*Work order*.
Every record that follows should be output exactly as it is given.
[Start of Attachment]
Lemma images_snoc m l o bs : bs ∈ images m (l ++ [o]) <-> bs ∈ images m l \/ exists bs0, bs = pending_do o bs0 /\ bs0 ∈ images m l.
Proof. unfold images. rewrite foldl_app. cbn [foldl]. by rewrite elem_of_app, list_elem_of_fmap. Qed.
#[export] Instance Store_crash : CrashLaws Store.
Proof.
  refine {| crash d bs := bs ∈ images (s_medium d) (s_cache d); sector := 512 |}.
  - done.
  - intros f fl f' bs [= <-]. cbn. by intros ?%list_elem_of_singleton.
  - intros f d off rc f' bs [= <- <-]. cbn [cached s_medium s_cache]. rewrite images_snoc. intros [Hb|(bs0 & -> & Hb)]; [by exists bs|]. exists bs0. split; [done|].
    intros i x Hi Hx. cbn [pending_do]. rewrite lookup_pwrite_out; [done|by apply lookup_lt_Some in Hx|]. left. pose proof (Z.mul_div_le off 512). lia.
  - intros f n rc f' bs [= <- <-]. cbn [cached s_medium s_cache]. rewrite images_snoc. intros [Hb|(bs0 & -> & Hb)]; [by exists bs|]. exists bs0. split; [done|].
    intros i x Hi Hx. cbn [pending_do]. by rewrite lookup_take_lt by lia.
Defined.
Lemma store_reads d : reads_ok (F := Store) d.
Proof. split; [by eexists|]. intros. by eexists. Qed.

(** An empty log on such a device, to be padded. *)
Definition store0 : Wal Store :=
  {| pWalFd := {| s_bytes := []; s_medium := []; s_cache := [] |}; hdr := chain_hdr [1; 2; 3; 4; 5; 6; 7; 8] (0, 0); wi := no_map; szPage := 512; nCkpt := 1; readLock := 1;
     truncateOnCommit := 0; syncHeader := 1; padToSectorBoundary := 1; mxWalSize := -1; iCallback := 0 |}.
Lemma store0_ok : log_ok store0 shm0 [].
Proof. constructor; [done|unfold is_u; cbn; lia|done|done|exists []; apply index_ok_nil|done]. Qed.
[End of Attachment]
*Solution to this task*.
Lemma images_snoc m l o bs : bs ∈ images m (l ++ [o]) <-> bs ∈ images m l \/ exists bs0, bs = pending_do o bs0 /\ bs0 ∈ images m l.
Proof. unfold images. rewrite foldl_app. cbn [foldl]. by rewrite elem_of_app, list_elem_of_fmap. Qed.
#[export] Instance Store_crash : CrashLaws Store.
Proof.
  refine {| crash d bs := bs ∈ images (s_medium d) (s_cache d); sector := 512 |}.
  - done.
  - intros f fl f' bs [= <-]. cbn. by intros ?%list_elem_of_singleton.
  - intros f d off rc f' bs [= <- <-]. cbn [cached s_medium s_cache]. rewrite images_snoc. intros [Hb|(bs0 & -> & Hb)]; [by exists bs|]. exists bs0. split; [done|].
    intros i x Hi Hx. cbn [pending_do]. rewrite lookup_pwrite_out; [done|by apply lookup_lt_Some in Hx|]. left. pose proof (Z.mul_div_le off 512). lia.
  - intros f n rc f' bs [= <- <-]. cbn [cached s_medium s_cache]. rewrite images_snoc. intros [Hb|(bs0 & -> & Hb)]; [by exists bs|]. exists bs0. split; [done|].
    intros i x Hi Hx. cbn [pending_do]. by rewrite lookup_take_lt by lia.
Defined.
Lemma store_reads d : reads_ok (F := Store) d.
Proof. split; [by eexists|]. intros. by eexists. Qed.

(** An empty log on such a device, to be padded. *)
Definition store0 : Wal Store :=
  {| pWalFd := {| s_bytes := []; s_medium := []; s_cache := [] |}; hdr := chain_hdr [1; 2; 3; 4; 5; 6; 7; 8] (0, 0); wi := no_map; szPage := 512; nCkpt := 1; readLock := 1;
     truncateOnCommit := 0; syncHeader := 1; padToSectorBoundary := 1; mxWalSize := -1; iCallback := 0 |}.
Lemma store0_ok : log_ok store0 shm0 [].
Proof. constructor; [done|unfold is_u; cbn; lia|done|done|exists []; apply index_ok_nil|done]. Qed.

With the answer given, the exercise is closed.